Driverless metro trains sought for Kochi too


With Prime Minister Narendra Modi inaugurating India’s first driverless train operation in Delhi Metro’s Magenta Line on Monday, there is demand that Kochi metro too go for driverless operations.

“Kochi metro was the first in the country to roll out Communication Based Train Control (CBTC) system, which enables driverless train operations. Lahore Metro in Pakistan is yet another metro rail system which opted for driverless operations. In this circumstance, technical and safety measures must be vetted, if need be by the Commissioner for Metro Rail Safety (CMRS) after the systems are readied and trial runs are done,” said Ebenser Chullikat, public transport enthusiast.

“Kochi Metro Rail Limited’s website speaks of driverless train operations in the future. It is a proven technology. This will in the long run make Kochi metro operate trains more frequently if needed, say at the rate of a train every 1.5 minutes, as compared to a train every seven minutes headway now. It will also help curtail expenses, especially so since KMRL recorded ₹310-crore loss in the last fiscal,” he said.

BPA tickets

Mr. Chullikat also sought measures to do away with BPA tickets, citing that frequent exposure to them has potential implications on the health of commuters and personnel who man metro stations. “Its use was discontinued in many countries. Relying on it also creates waste and littering as is seen in the vicinity of many metro stations. Moreover, recycling is tough since it has chemicals. Doing away with them will also lessen need for printers and allied machinery at ticket counters. Instead, store value cards which do not need submission of KYC documents must be promoted. Another alternative is to promote chip-embedded tokens, as is being done in many other metro rail systems. This will be in sync with the circular economy that KMRL recently proposed.”

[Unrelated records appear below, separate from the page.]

(** X5.  With the RANDOM method every selected stat scores below 20 before
    the selection, and no score is taken above 20 by it, whatever the focus
    and the scores of the other stats. *)
Theorem random_selection_stays_within_20 {R : Type} `{PRNG R}
    fuel stat_focus cur_stats rng stat_opts (σ σ' : store R) l :
  ASIRecord.choose_stats fuel (Member ASISelection.RANDOM) stat_focus cur_stats rng
    stat_opts σ = (Ok l, σ') →
  ∀ x, x ∈ l → ∃ v, cur_stats !! x = Some v ∧ v < 20 ∧ v + count x l ≤ 20.
Proof.
  intros Hsel x Hx. unfold ASIRecord.choose_stats in Hsel.
  destruct (random_loop_elem_of _ _ _ _ _ _ _ _ _ Hsel x Hx)
    as [Hnil | (_ & _ & v & Hv & Hlt)];
    [apply elem_of_nil in Hnil; destruct Hnil |].
  exists v. split; [exact Hv |]. split; [exact Hlt |].
  assert (∀ retval (σ0 σ1 : store R) r,
            (∀ s w, s ∈ retval → cur_stats !! s = Some w → w + count s retval ≤ 20) →
            ASIRecord.random_loop fuel rng stat_focus cur_stats stat_opts retval σ0
              = (Ok r, σ1) →
            ∀ s w, s ∈ r → cur_stats !! s = Some w → w + count s r ≤ 20) as Hinv.
  { clear. induction fuel as [| fuel IH]; intros retval σ0 σ1 r Hin; simpl.
    - destruct (length retval <? 2)%nat; [discriminate |].
      intros E. injection E as <- <-. exact Hin.
    - destruct (length retval <? 2)%nat.
      + intros E. apply bind_inv_ok in E as (stat & σa & _ & E).
        destruct (ASIRecord.restricted stat_opts stat); [eapply IH; eassumption |].
        apply bind_inv_ok in E as (v & σb & Hv & E).
        unfold lift in Hv. injection Hv as Hv <-. apply getitem_Ok in Hv.
        destruct (v + count stat retval <? 20) eqn:Hlt; [| eapply IH; eassumption].
        apply Z.ltb_lt in Hlt. eapply IH; [| exact E].
        intros s w Hs Hw. rewrite count_app, count_singleton.
        destruct (decide (stat = s)) as [<- | Hne].
        * rewrite Hv in Hw. injection Hw as <-. lia.
        * apply elem_of_app in Hs as [Hs | Hs];
            [| apply list_elem_of_singleton in Hs; congruence].
          specialize (Hin s w Hs Hw). lia.
      + intros E. injection E as <- <-. exact Hin. }
  eapply (Hinv [] σ σ' l); [| exact Hsel | exact Hx | exact Hv].
  intros s w Hs. apply elem_of_nil in Hs. destruct Hs.
Qed.

Lemma random_selection_stays_within_20_witness :
  ∃ v, stats_of 19 10 25 20 20 20 !! "Str"%string = Some v ∧ v < 20
       ∧ v + count "Str" ["Dex"; "Str"]%string ≤ 20.
Proof.
  eapply (random_selection_stays_within_20 2 six_stats (stats_of 19 10 25 20 20 20)
            CharacterRng None (all_at 1)).
  - vm_compute. reflexivity.
  - right. left.
Defined.

(** ** ASIRecord.choose_stats: the deterministic methods *)

Section DeterministicFacts.
Context {R : Type} `{PRNG R}.

Implicit Types (retval focus : list string) (cur_stats : gmap string Z).

Lemma for_stats_total body focus :
  (∀ stat, stat ∈ focus → ∀ rv, ∃ out, body stat rv = Ok out) →
  ∀ retval, ∃ r, ASIRecord.for_stats body focus retval = Ok r.
Proof.
  induction focus as [| stat rest IH]; intros Hbody retval; simpl; [eauto |].
  destruct (Hbody stat ltac:(left) retval) as [[rv' broke] ->]. simpl.
  destruct broke; [eauto |]. apply IH. intros s Hs. apply Hbody. right. exact Hs.
Qed.

Lemma bodies_total stat_opts cur_stats stat rv :
  (ASIRecord.restricted stat_opts stat = false → is_Some (cur_stats !! stat)) →
  (∃ out, ASIRecord.focus_body stat_opts cur_stats stat rv = Ok out)
  ∧ (∃ out, ASIRecord.odd_body stat_opts cur_stats stat rv = Ok out)
  ∧ (∃ out, ASIRecord.non_neg_body stat_opts cur_stats stat rv = Ok out).
Proof.
  intros Hkey.
  unfold ASIRecord.focus_body, ASIRecord.odd_body, ASIRecord.non_neg_body.
  destruct (ASIRecord.restricted stat_opts stat); [repeat split; eauto |].
  destruct (Hkey eq_refl) as [v Hv]. unfold getitem. rewrite Hv. simpl.
  destruct (20 <=? v); repeat split; eauto.
Qed.

Lemma two_passes_total first stat_opts cur_stats focus :
  (∀ stat, stat ∈ focus → ∀ rv, ∃ out, first stat rv = Ok out) →
  (∀ stat, stat ∈ focus →
     ASIRecord.restricted stat_opts stat = false → is_Some (cur_stats !! stat)) →
  ∃ r, ASIRecord.two_passes first stat_opts cur_stats focus = Ok r.
Proof.
  intros Hfirst Hkeys. unfold ASIRecord.two_passes.
  destruct (for_stats_total first focus Hfirst []) as [r1 ->]. simpl.
  destruct (length r1 <? 2)%nat; [| eauto].
  apply for_stats_total. intros stat Hstat rv.
  apply (bodies_total stat_opts cur_stats stat rv (Hkeys stat Hstat)).
Qed.

(** The first loop of FOCUS_ODD_TO_EVEN returns the first two elements of
    what is queued already followed by the odd eligible stats. *)
Lemma odd_loop_takes_first_two stat_opts cur_stats focus retval :
  (∀ stat, stat ∈ focus →
     ASIRecord.restricted stat_opts stat = false → is_Some (cur_stats !! stat)) →
  (length retval < 2)%nat →
  ASIRecord.for_stats (ASIRecord.odd_body stat_opts cur_stats) focus retval
  = Ok (take 2 (retval ++ filter (λ s, odd_eligible stat_opts cur_stats s = true) focus)).
Proof.
  revert retval. induction focus as [| stat rest IH]; intros retval Hkeys Hlen.
  - simpl. rewrite filter_nil, app_nil_r, take_ge by lia. reflexivity.
  - assert (∀ s, s ∈ rest →
              ASIRecord.restricted stat_opts s = false → is_Some (cur_stats !! s))
      as Hrest by (intros s Hs; apply Hkeys; right; exact Hs).
    specialize (Hkeys stat ltac:(left)).
    simpl. rewrite filter_cons. unfold ASIRecord.odd_body, odd_eligible.
    destruct (ASIRecord.restricted stat_opts stat) eqn:Hres; simpl.
    { destruct (decide (false = true)); [discriminate |]. apply IH; assumption. }
    destruct (Hkeys eq_refl) as [v Hv]. unfold getitem. rewrite Hv. simpl.
    destruct (20 <=? v) eqn:Hge; simpl.
    { apply Z.leb_le in Hge.
      assert ((v <? 20) = false) as -> by (apply Z.ltb_ge; lia). simpl.
      destruct (decide (false = true)); [discriminate |]. apply IH; assumption. }
    apply Z.leb_gt in Hge.
    assert ((v <? 20) = true) as -> by (apply Z.ltb_lt; lia). simpl.
    destruct (v mod 2 =? 1) eqn:Hodd.
    + destruct (decide (true = true)); [| congruence].
      destruct (length (retval ++ [stat]) =? 2)%nat eqn:Htwo.
      * apply Nat.eqb_eq in Htwo. f_equal.
        match goal with
        | |- _ = take 2 (retval ++ stat :: ?tail) =>
          replace (retval ++ stat :: tail) with ((retval ++ [stat]) ++ tail)
            by (rewrite <- (assoc_L (++)); reflexivity)
        end.
        rewrite take_app_le by lia. rewrite take_ge by lia. reflexivity.
      * apply Nat.eqb_neq in Htwo. rewrite length_app in Htwo. simpl in Htwo.
        rewrite IH; [| exact Hrest | rewrite length_app; simpl; lia].
        rewrite <- (assoc_L (++)). reflexivity.
    + destruct (decide (false = true)); [discriminate |].
      assert ((length retval =? 2)%nat = false) as -> by (apply Nat.eqb_neq; lia).
      apply IH; assumption.
Qed.

End DeterministicFacts.

(** X6.  Unless the method is RANDOM, [choose_stats] returns without
    raising, and without drawing from any generator, whenever every stat
    of the focus that is not restricted out is a key of the scores. *)
Theorem deterministic_selection_returns {R : Type} `{PRNG R}
    fuel method stat_focus (cur_stats : gmap string Z) rng stat_opts (σ : store R) :
  method ≠ Member ASISelection.RANDOM →
  (∀ stat, stat ∈ stat_focus →
     ASIRecord.restricted stat_opts stat = false → is_Some (cur_stats !! stat)) →
  ∃ l, ASIRecord.choose_stats fuel method stat_focus cur_stats rng stat_opts σ = (Ok l, σ).
Proof.
  intros Hmethod Hkeys. unfold ASIRecord.choose_stats, lift, ret.
  destruct method as [[ | | | ] | ]; [| | | congruence | eauto].
  - destruct (for_stats_total (ASIRecord.focus_body stat_opts cur_stats) stat_focus)
      with (retval := @nil string) as [l ->]; [| eauto].
    intros stat Hstat rv. apply (bodies_total stat_opts cur_stats stat rv (Hkeys stat Hstat)).
  - destruct (two_passes_total (ASIRecord.odd_body stat_opts cur_stats) stat_opts
                cur_stats stat_focus) as [l ->]; [| exact Hkeys | eauto].
    intros stat Hstat rv. apply (bodies_total stat_opts cur_stats stat rv (Hkeys stat Hstat)).
  - destruct (two_passes_total (ASIRecord.non_neg_body stat_opts cur_stats) stat_opts
                cur_stats stat_focus) as [l ->]; [| exact Hkeys | eauto].
    intros stat Hstat rv. apply (bodies_total stat_opts cur_stats stat rv (Hkeys stat Hstat)).
Qed.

The metro agency must encourage digital payment of fare, by wooing commuters who have not purchased Kochi-1 smart card. This will encourage people who earn less than ₹15,000 per month as salary to commute by metro. The regular patronage enjoyed by short-distance trains is an example, he added.

For extensions

Responding to the suggestions, Managing Director of KMRL Alkesh Kumar Sharma said that systemic changes would be needed for driverless operation of trains. “The CBTC system alone is not enough. Driverless operation can perhaps be tried out in impending extensions like to Kakkanad.”

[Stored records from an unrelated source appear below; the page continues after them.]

(** * cinema: a shallow embedding of the ffmpeg command builder

    The Go package [cinema] (cinema.go) wraps one input video together with
    the edits requested for it ([Video]) and a list of rendered clips to be
    concatenated ([Clip]).  Both compile their state into an argument vector
    for ffmpeg.

    Conventions of the embedding:
    - Go's [int] and [time.Duration] (both 64 bit) are [Z]; the only
      arithmetic the package performs on them is written with its
      wrap-around ([sub64]) or with Go's truncating division ([Z.quot],
      [Z.rem]).
    - Go strings are [string]; slices are [list].
    - A Go [error] is the [string] returned by its [Error()] method.
    - Calls that leave the process (exec.LookPath, os.Stat, running ffprobe
      and ffmpeg, creating, writing and removing a file) are answered by an
      environment record [Env]; the files the package writes and removes
      live in a finite map from paths to contents. *)

From Stdlib Require Import ZArith Ascii String DecimalString Bool Lia.
From stdpp Require Import base tactics option list strings gmap.

#[local] Open Scope Z_scope.

(** ** Library functions the package calls *)

(** Results of fallible calls: Go's [(T, error)] pairs. *)
Definition result (A : Type) : Type := (string + A)%type.

(** [try x <- e onerr h ;; k]: run [e]; on error return the error built by
    [h] from the underlying message, as in
    [if err != nil { return nil, errors.New(prefix + err.Error()) }]. *)
Notation "'try' x '<-' e 'onerr' h ';;' k" :=
  (match e with
   | inl err => inl (h err)
   | inr x => k
   end)
  (at level 10, x name, e at level 99, h at level 9, k at level 200,
   only parsing).

Module strconv.

(** strconv.Itoa: decimal digits, a leading minus sign for negatives. *)
Definition Itoa (i : Z) : string := NilZero.string_of_int (Z.to_int i).

End strconv.

Module strings.

(** strings.Join(elems, sep). *)
Definition Join (elems : list string) (sep : string) : string :=
  String.concat sep elems.

End strings.

(** 64-bit two's complement wrap-around of Go's [int64] arithmetic. *)
Definition wrap64 (z : Z) : Z := (z + 2 ^ 63) mod 2 ^ 64 - 2 ^ 63.
Definition sub64 (a b : Z) : Z := wrap64 (a - b).
Definition int64 (z : Z) : Prop := - 2 ^ 63 <= z < 2 ^ 63.

(** ** The Video type and its edit operations *)

Record Video : Type := mkVideo {
  filepath : string;
  width : Z;
  height : Z;
  fps : Z;
  bitrate : Z;
  start : Z;          (* time.Duration, nanoseconds *)
  end_ : Z;           (* field [end] *)
  duration : Z;
  filters : list string;
  additionalArgs : list string
}.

On BPA tickets, he said they were important in the current pandemic situation. “Relying on tokens as tickets could result in spread of the pandemic, since the same token would change many hands. For this reason, tokens are being discarded by many metros. Moreover, we have taken steps to enable contactless issue of QR-coded tickets. Commuters can avail of the QR-coded tickets online too,” he said.